Computational Modeling of Exciton-bath Hamiltonians for LH2 and LH3 Complexes of Purple Photosynthetic Bacteria at Room Temperature

TL;DR

This study uses molecular dynamics and quantum calculations to understand the molecular origins of spectral differences between LH2 and LH3 complexes in purple bacteria, aiming to improve exciton-bath models at room temperature.

Contribution

It provides a detailed molecular-level analysis of LH2 and LH3 complexes and develops simplified exciton-bath models incorporating these features.

Findings

Hydrogen bonding and torsional angles differ between LH2 and LH3.

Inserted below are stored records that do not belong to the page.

(* ===== verification/Switch.v ===== *)
(** Handing the hart over between the scheduler and processes: what [sched],
    [yield] and [sleep] (kernel/proc.c) leave for the scheduler, what the
    scheduler does with it, and what [wakeup] and [kill] do to sleepers. *)

From Stdlib Require Import FunctionalExtensionality.
From stdpp Require Import base gmap strings numbers list.
From S2P Require Import Prelude Spinlock Kstate Mlfq Sched Boot.
Local Open Scope Z_scope.

Section switch.
Context {V : Type}.
Implicit Types (s : kstate V) (m : machine).

(** The hart changes hands between process [i] and the scheduler: the lock of
    the process is the only one of the table that is taken, it is taken by this
    hart, nothing else is nested, and interrupts are off. *)
Definition handover (i : nat) s : Prop :=
  (∃ c, cpus (k_mach s) !! tp (k_mach s) = Some c ∧ c_noff c = 1 ∧ c_sie c = false) ∧
  owned (LkProc i) (k_mach s) ∧
  (∀ j, (j < NPROC)%nat → j ≠ i → free (LkProc j) (k_mach s)) ∧
  (i < NPROC)%nat ∧ length (k_procs s) = NPROC.

Definition same_but_mach s s' : Prop := s' = on_mach (k_mach s') s.

(** The machine after [resume]. *)
Definition resumed (i : nat) m : machine := unheld (LkProc i) (cpu_runs None m).
Lemma scan_policy ok better scan s :
  sched_ready s → WeakOrder ok better (k_procs s) →
  (∀ s1, at_rest s1 → k_procs s1 = k_procs s → k_ticks s1 = k_ticks s →
     let o := best ok better (k_procs s1) (seq 0 NPROC) None in
     ∃ m', scan s1 = Ret o (on_mach m' s1) ∧ scan_mach (k_mach s1) o m') →
  let r := (chosen ← scan; match chosen with Some i => run_chosen i | None => intr_on end)
             (on_mach (intr_enabled (k_mach s)) s) in
  dispatches (fun i p => is_best ok better (k_procs s) NPROC (Some i)) r s ∨
  (is_best ok better (k_procs s) NPROC None ∧ idles r s).
Proof.
  intros Hs W Hscan r. pose proof (sched_ready_intr s Hs) as Hs1.
  set (s1 := on_mach (intr_enabled (k_mach s)) s) in *.
  pose proof (scan_round ok better scan s1 Hs1) as Hr.
  specialize (Hr (Hscan s1 (proj1 Hs1) eq_refl eq_refl) W).
  destruct Hs as [(_ & _ & Hl) _].
  pose proof (best_is_best ok better (k_procs s) NPROC W ltac:(lia)) as Hb.
  change (k_procs s1) with (k_procs s) in Hr.
  destruct (best ok better (k_procs s) (seq 0 NPROC) None) as [i|].
  - destruct Hr as (p & k & Hp & Hr & Hk). left. by exists i, p, k.
  - destruct Hr as (m' & Hr). right. split; [done|]. by exists m'.
Qed.

End policies.

Lemma is_best_all ok better procs i :
  is_best ok better procs (length procs) (Some i) →
  ∀ p, procs !! i = Some p →
  ok p = true ∧
  ∀ j q, procs !! j = Some q → ok q = true →
    better q p = false ∧ ((j < i)%nat → better p q = true).
Proof.
  intros (Hi & pc & Hpc & Hok & Hb) p Hp. assert (pc = p) as -> by congruence.
  split; [done|]. intros j q Hq Hokq. apply Hb; [|done..]. by eapply lookup_lt_Some.
Qed.

Lemma is_best_none ok better procs :
  is_best ok better procs (length procs) None → ∀ q, q ∈ procs → ok q = false.
Proof.
  intros Hb q [j Hj]%list_elem_of_lookup. apply (Hb j); [|done]. by eapply lookup_lt_Some.
Qed.

(** C3. A FCFS turn enters the RUNNABLE process with the smallest arrival time (as
    uint), the first of the table among equals, and enters nobody only when every
    RUNNABLE process has the arrival time 0xffffffff, which the comparison with
    (uint)-1 skips. *)
Theorem fcfs_first_come {V} (s : kstate V) :
  sched_ready s → k_policy s = SCHED_FCFS →
  dispatches (fun i p =>
      p_state p = RUNNABLE ∧
      ∀ j q, k_procs s !! j = Some q → p_state q = RUNNABLE →
        uint (p_arrival_time p) <= uint (p_arrival_time q) ∧
        ((j < i)%nat → uint (p_arrival_time p) < uint (p_arrival_time q)))
    (scheduler_round s) s ∨
  ((∀ q, q ∈ k_procs s → p_state q = RUNNABLE → uint (p_arrival_time q) = 2 ^ 32 - 1) ∧
   idles (scheduler_round s) s).
Proof.
  intros Hs Hpol. pose proof Hs as [(_ & _ & Hl) (c & Hc & _)].
  erewrite round_policy; [|exact Hc|rewrite Hpol; reflexivity]. simpl.
  destruct (scan_policy fcfs_ok fcfs_better fcfs_scan s Hs (fcfs_order _)) as
    [(i & p & k & Hp & Hb & Hr)|[Hb Hr]].
  { intros s1 Hs1 _ _. by apply fcfs_scan_run. }
  - left. exists i, p, k. split; [done|]. split; [|done]. rewrite <- Hl in Hb.
    destruct (is_best_all _ _ _ _ Hb p Hp) as [Hok Hmin].
    unfold fcfs_ok, runnable in Hok. apply andb_true_iff in Hok as [Hrun Hlt].
    apply bool_decide_eq_true in Hrun. split; [done|]. intros j q Hq Hrq.
    destruct (fcfs_ok q) eqn:Eq.
    + destruct (Hmin j q Hq Eq) as [H1 H2]. unfold fcfs_better in *. split; [lia|].
      intros Hj%H2. lia.
    + unfold fcfs_ok, runnable in Eq. rewrite bool_decide_eq_true_2 in Eq by done.
      simpl in Eq. pose proof (uint_range (p_arrival_time q)). lia.
  - right. split; [|done]. rewrite <- Hl in Hb. intros q Hq Hrq.
    pose proof (is_best_none _ _ _ Hb q Hq) as Eq. unfold fcfs_ok, runnable in Eq.
    rewrite bool_decide_eq_true_2 in Eq by done. simpl in Eq.
    pose proof (uint_range (p_arrival_time q)). change (uint (-1)) with (2 ^ 32 - 1) in Eq. lia.
Qed.

(** Two runnable processes that arrived at ticks 20 and 10. *)
Definition ex_fcfs : kstate unit :=
  two SCHED_FCFS 30 ((a_proc 1 RUNNABLE) <| p_arrival_time := 20 |>)
    ((a_proc 2 RUNNABLE) <| p_arrival_time := 10 |>).

Lemma fcfs_first_come_witness :
  sched_ready ex_fcfs ∧ ∃ s1 k, scheduler_round ex_fcfs = Swtch (ToProc 1) s1 k.
Proof.
  split; [apply two_ready|].
  destruct (fcfs_first_come ex_fcfs) as [(i & p & k & Hp & [Hr Hmin] & Hs & _)|[Hn _]];
    [apply two_ready|reflexivity|..].
  - destruct (two_runnable _ _ _ _ _ _ Hp Hr) as [[-> ->]|[-> ->]]; [|by eexists _, _].
    destruct (Hmin 1%nat _ (two_1 _ _ _ _) eq_refl) as [H1 _]. exfalso. by apply H1.
  - specialize (Hn _ (list_elem_of_lookup_2 _ _ _ (two_1 _ _ _ _)) eq_refl).
    vm_compute in Hn. discriminate Hn.
Defined.

(** C4. A priority turn enters the RUNNABLE process with the smallest priority
    number, the first of the table among equals, and enters nobody only when no
    process is RUNNABLE. *)
Theorem priority_lowest_number {V} (s : kstate V) :
  sched_ready s → k_policy s = SCHED_PRIORITY →
  dispatches (fun i p =>
      p_state p = RUNNABLE ∧
      ∀ j q, k_procs s !! j = Some q → p_state q = RUNNABLE →
        p_priority p <= p_priority q ∧ ((j < i)%nat → p_priority p < p_priority q))
    (scheduler_round s) s ∨
  ((∀ q, q ∈ k_procs s → p_state q ≠ RUNNABLE) ∧ idles (scheduler_round s) s).
Proof.
  intros Hs Hpol. pose proof Hs as [(_ & _ & Hl) (c & Hc & _)].
  erewrite round_policy; [|exact Hc|rewrite Hpol; reflexivity]. simpl.
  destruct (scan_policy runnable priority_better priority_scan s Hs (priority_order _)) as
    [(i & p & k & Hp & Hb & Hr)|[Hb Hr]].
  { intros s1 Hs1 _ _. by apply priority_scan_run. }
  - left. exists i, p, k. split; [done|]. split; [|done]. rewrite <- Hl in Hb.
    destruct (is_best_all _ _ _ _ Hb p Hp) as [Hok Hmin].
    split; [by apply bool_decide_eq_true in Hok|]. intros j q Hq Hrq.
    destruct (Hmin j q Hq) as [H1 H2]; [by apply bool_decide_eq_true|].
    unfold priority_better in *. split; [lia|]. intros Hj%H2. lia.
  - right. split; [|done]. rewrite <- Hl in Hb. intros q Hq Hrq.
    pose proof (is_best_none _ _ _ Hb q Hq) as Eq. unfold runnable in Eq.
    by apply bool_decide_eq_false in Eq.
Qed.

Structural differences alone do not fully explain spectral shifts.

Potential sources for spectral shifts are discussed and quantified.

Abstract

Light harvesting 2 (LH2) complex is a primary component of the photosynthetic unit of purple bacteria that is responsible for harvesting and relaying excitons. The electronic absorption line shape of LH2 contains two major bands at 800 nm and 850 nm wavelength regions. Under low light condition, some species of purple bacteria replace LH2 with LH3, a variant form with almost the same structure as the former but with distinctively different spectral features. The major difference between the absorption line shapes of LH2 and LH3 is the shift of the 850 nm band of the former to a new 820 nm region. The microscopic origin of this difference has been subject to some theoretical/computational investigations. However, the genuine molecular level source of such difference is not clearly understood yet. This work reports a comprehensive computational study of LH2 and LH3 complexes so as to clarify different molecular level features of LH2 and LH3 complexes and to construct simple exciton-bath models with a common form. All-atomistic molecular dynamics (MD) simulations of both LH2 and LH3 complexes provide detailed molecular level structural differences of BChls in the two complexes, in particular, in their patterns of hydrogen bonding (HB) and torsional angles of the acetyl group. Time-dependent density functional theory calculation of the excitation energies of BChls for structures sampled from the MD simulations, suggests that the observed differences in HB and torsional angles cannot fully account for the experimentally observed spectral shift of LH3. Potential sources that can explain the actual spectral shift of LH3 are discussed, and their magnitudes are assessed through fitting of experimental line shapes.